The Abendzeitung is running a series of how citizens are coping with Corona.

At the start of the outbreak, enterprising bassist Julia Hornung, 30, was a busy musician with a two-room apartment and an artists’ agency of her own that supplemented her sessions income.

Three months into the pandemic she sold the flat. Now she’s getting worried about the long term:

You feel really bad when the industry is shut down and you don’t know when and how it will start again. What if the same thing happens again in twenty years? Then I’ll be 50 and probably have a different standing and different living conditions. I doubt whether I can and will continue to do this all my life. I try to process my fears about the future, try to get everything back on track. So I started cycling a lot to clear my head. I bought a bike with my savings and go on long tours….

Read on here.

 

 

Comments

  • S. Leheigh says:

    This is the predictable consequence of governments only screeching “stop the spread”, making poor decisions to close too many areas without providing reasonable sick & dead data and not having a financial plan in place for those they’re denying income to thereby starving them to death.

  • PHF says:

    Music is not a reliable source for living anymore. Ok, it never was, but in the last decade, orchestras and other jobs in the industry are falling apart all over the globe. This pandemic showed this even to the “untouchables” in top 1% positions. Although I still have a “nice” full-time job in music, I’m not going to pursue it 100% anymore. I’m starting law school in order to have a backup plan when (not if) things go south. Good luck to us all.

    • henry williams says:

      the only solution is to look for a change 0f job
      which is easier said than done.

      • CA says:

        Especially when one is older as in over 50. It’s career curtains for nearly all older workers as employers have no interest in us and we therefore are plunged into poverty and then homelessness. It’s happening to me. Living wage jobs are nonexistent save for a very few highly specialized things. It’s enough to make one want to end their days on a regular basis.

  • Old Man in the Midwest says:

    In many parts of the world, family members of different generations live together as they cannot afford to live in separate abodes. There is no shame in this and it actually creates some nice social benefits. We all may find this to be the New Normal and look at it as a gift of sorts in a decade or so.
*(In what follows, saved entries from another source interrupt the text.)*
Lemma forward_loop_searches k qs acc s passages :
  (forward_loop k qs acc s).1 = Ok passages →
  ∃ results,
    searches_return k s qs results (forward_loop k qs acc s).2 ∧
    passages = acc ++ map Passage (concat (map snd results)) ∧
    Forall (fun found_results : bool * list json =>
              length found_results.2 =
              if found_results.1 then Z.to_nat k else 0%nat) results.
Proof.
  revert passages. revert qs acc s.
  apply (forward_loop_cases k
           (fun qs acc s out =>
              ∀ passages, out.1 = Ok passages →
                ∃ results,
                  searches_return k s qs results out.2 ∧
                  passages = acc ++ map Passage (concat (map snd results)) ∧
                  Forall (fun found_results : bool * list json =>
                            length found_results.2 =
                            if found_results.1 then Z.to_nat k else 0%nat)
                         results)).
  - intros acc s passages [= <-]. exists []. simpl.
    split; [constructor|]. split; [by rewrite app_nil_r|done].
  - intros q qs acc s e s1 _ passages H. discriminate H.
  - intros q qs acc s res s1 E IH passages Hp.
    destruct (IH passages Hp) as (results & Hrun & -> & Hall).
    eexists (_ :: results). split; [by econstructor|]. split.
    + simpl. by rewrite map_app, app_assoc.
    + constructor; [|done]. simpl. by eapply _search_results_length.
Qed.

(** X5. A prediction holds, for each non-empty query in order, the results
    of its search: [k] passages when the response held the results key,
    none when it did not, never a part of them.  Its length is therefore
    [n * max(k, 0)] for some [n] up to the number of non-empty queries. *)
Theorem forward_passage_count qq k s prediction :
  (forward qq k s).1 = Ok prediction →
  (∃ n, (n ≤ length (filter (fun q => truthy q = true) (queries_of qq)))%nat ∧
        length (passages prediction) =
        (n * Z.to_nat (effective_k (self s) k))%nat) ∧
  ∃ results,
    searches_return (effective_k (self s) k) s
      (filter (fun q => truthy q = true) (queries_of qq)) results
      (forward qq k s).2 ∧
    passages prediction = map Passage (concat (map snd results)) ∧
    Forall (fun found_results : bool * list json =>
              length found_results.2 =
              if found_results.1 then Z.to_nat (effective_k (self s) k)
              else 0%nat) results.
Proof.
  intros Hp. apply forward_ok in Hp. split.
  - destruct (forward_loop_count _ _ _ _ _ Hp) as (n & Hn & Hlen).
    exists n. by split.
  - rewrite forward_state. by apply forward_loop_searches in Hp.
Qed.

Lemma forward_loop_acc k qs acc s :
  forward_loop k qs acc s =
  match forward_loop k qs [] s with
  | (Ok passages, s') => (Ok (acc ++ passages), s')
  | (Raise e, s') => (Raise e, s')
  end.
Proof.
  revert acc s. induction qs as [|q qs IH]; intros acc s.
  - simpl. by rewrite app_nil_r.
  - simpl. rewrite !run_bind. destruct (_search q k s) as [[res|e] s1]; [|done].
    rewrite (IH (acc ++ map Passage res)), (IH ([] ++ map Passage res)).
    destruct (forward_loop k qs [] s1) as [[ps|e] s2]; [|done].
    simpl. by rewrite app_assoc.
Qed.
    • henry williams says:

      it depends if one wants privacy.

    • CA says:

      When your family member gets sick and needs care and it’s unaffordable you then can lose your career-income because you have to become the caregiver. This is what nobody realizes. It can happen in the blink of an eye, in places like the USA especially. This is how I lost everything at age 53 and now I still cannot support myself two years later with a living wage job. I mention this only so that people will start to realize the elephant in the room. It’s a ticking time bomb for so many families who don’t even realize that it is.

      • henry williams says:

        i have been made redundant twice. the firms
        went bust i came out with one weeks wages
        then i found a civil service job. which was good.